Эта интонация окончательно склонила Алику к тому, чтобы рассказать всё.
Девушка ещё какое-то время собиралась с мыслями, чтобы сделать свой рассказ как можно более связным. Сделав глубокий вдох, она начала так:
– Это случилось где-то накануне майских праздников. Тогда я училась в шестом классе и, как любой школьник в этом возрасте, с нетерпением ждала выходных. Мы с моей одноклассницей Соней составили целый список развлечений. Кажется, мы даже хотели пойти в парк аттракционов вместе с её семьёй, что-то в этом роде. Но не суть.
В классе было душно и шумно, всем уже было давно плевать на уроки. У доски распинался Паша Мальков, тихий и картавый мальчик. В тот день именно он стал жертвой насмешек. Наша вечная задира Ангелина мешала и не давала ему собраться с мыслями.
Как назло, в тот день Паша превзошёл сам себя. Он запинался через каждые два слова. Каждую издевку Ангелины наши классные тролли поддерживали гоготом. Анна Викторовна лениво пыталась утихомирить класс.
Наша молодая учительница не так давно окончила университет. Наверное, профессию она выбрала случайно – пошла туда, куда взяли, в целом, как и многие…
Паша тем временем мялся и тупил над нерешённой задачей. У него закончился мел, и Ангелина выкрикнула первое, что ей пришло в голову.
«Пиши кровью!» – заорала она так, что Мальков вздрогнул.
Не помню точно, что сказала я – тогда я не придала этому большое значение, – но я попыталась как могла защитить Пашу.
Ангелина не унималась. «Чё? Ты на кого сникерс катишь?» – проорала она мне.
Я тоже запустила ей то, что пришло мне на ум: «А ты на кого баунти разворачиваешь? Чьей кровью ему писать? Твоей, что ли?»
«Это мы ещё посмотрим, чьей кровью он писать будет!» – не унималась Ангелина.
Неизвестно, сколько бы мне приходилось отшвыриваться ругательствами, если бы Анна Викторовна не очнулась и не повысила голос до своего предела. Все утихомирились, и только иногда я слышала, как Ангелина нашёптывала всякие гадости про меня.

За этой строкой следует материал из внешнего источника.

(** * go-arm-deployment: the [push] command and the VHD upload orchestration

    A shallow embedding of [main.go] and [push.go].  The program is a thin
    orchestration layer over the Go standard library, the Azure SDK and
    azure-vhd-utils.  Everything the repository does not own is a field of
    a [World]: a deterministic table of answers, one per external call.  The
    repository's own functions are written in a small monad that threads the
    package-level client variables and records every external call, with
    its answer, in a chronological trace. *)

From Stdlib Require Import ZArith String Ascii List Lia Sorted.
From Stdlib.Strings Require Import Byte.
From stdpp Require Import base option list strings gmap.

Local Open Scope Z_scope.
Local Open Scope string_scope.
Local Open Scope list_scope.

(** ** Go values *)

(** A Go [error] value, identified with the text [%v] prints for it. *)
Definition error := string.

(** A Go slice: [nil] is kept apart from an empty, non-nil slice because
    [setBlobMD5Hash] tests its argument against [nil]. *)
Inductive slice (A : Type) : Type :=
| nil_slice
| mk_slice (l : list A).
Arguments nil_slice {A}.
Arguments mk_slice {A} l.

Definition elems {A} (s : slice A) : list A :=
  match s with
  | nil_slice => []
  | mk_slice l => l
  end.


(** A Go [map[string]string]; [None] is the nil map. *)
Definition gomap : Type := option (gmap string string).

(** [make(map[string]string)] *)
Definition make_map : gomap := Some ∅.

После уроков мы с Соней обычно валялись на плетёных качелях. Тот раз не был исключением.
Не помню, о чём мы там болтали, но долго болтать нам не пришлось. Мне в спину крикнули что-то типа: «Ну вот, посмотрите – наша острячка!» или «Ну вот заступница убогих развалилась!». Это была Ангелина. Её громкий голос можно было узнать издалека.
С ней были два пацана, года на два старше нас, а может, и больше. Я раньше их не видела. Мне сразу стало ясно, что Ангелина проходила здесь не случайно. Готовясь к предстоящей разборке, я встала с качелей.
Когда я обернулась, Сони уже не было. Она была здравомыслящей девочкой и очень ловкой, особенно, когда дело касалось её шкуры.
«Лучше извинись», – посоветовал мне курносый пацан, сопровождавший Ангелину. Конечно же, я не извинилась и даже сейчас об этом ни чуточки не жалею.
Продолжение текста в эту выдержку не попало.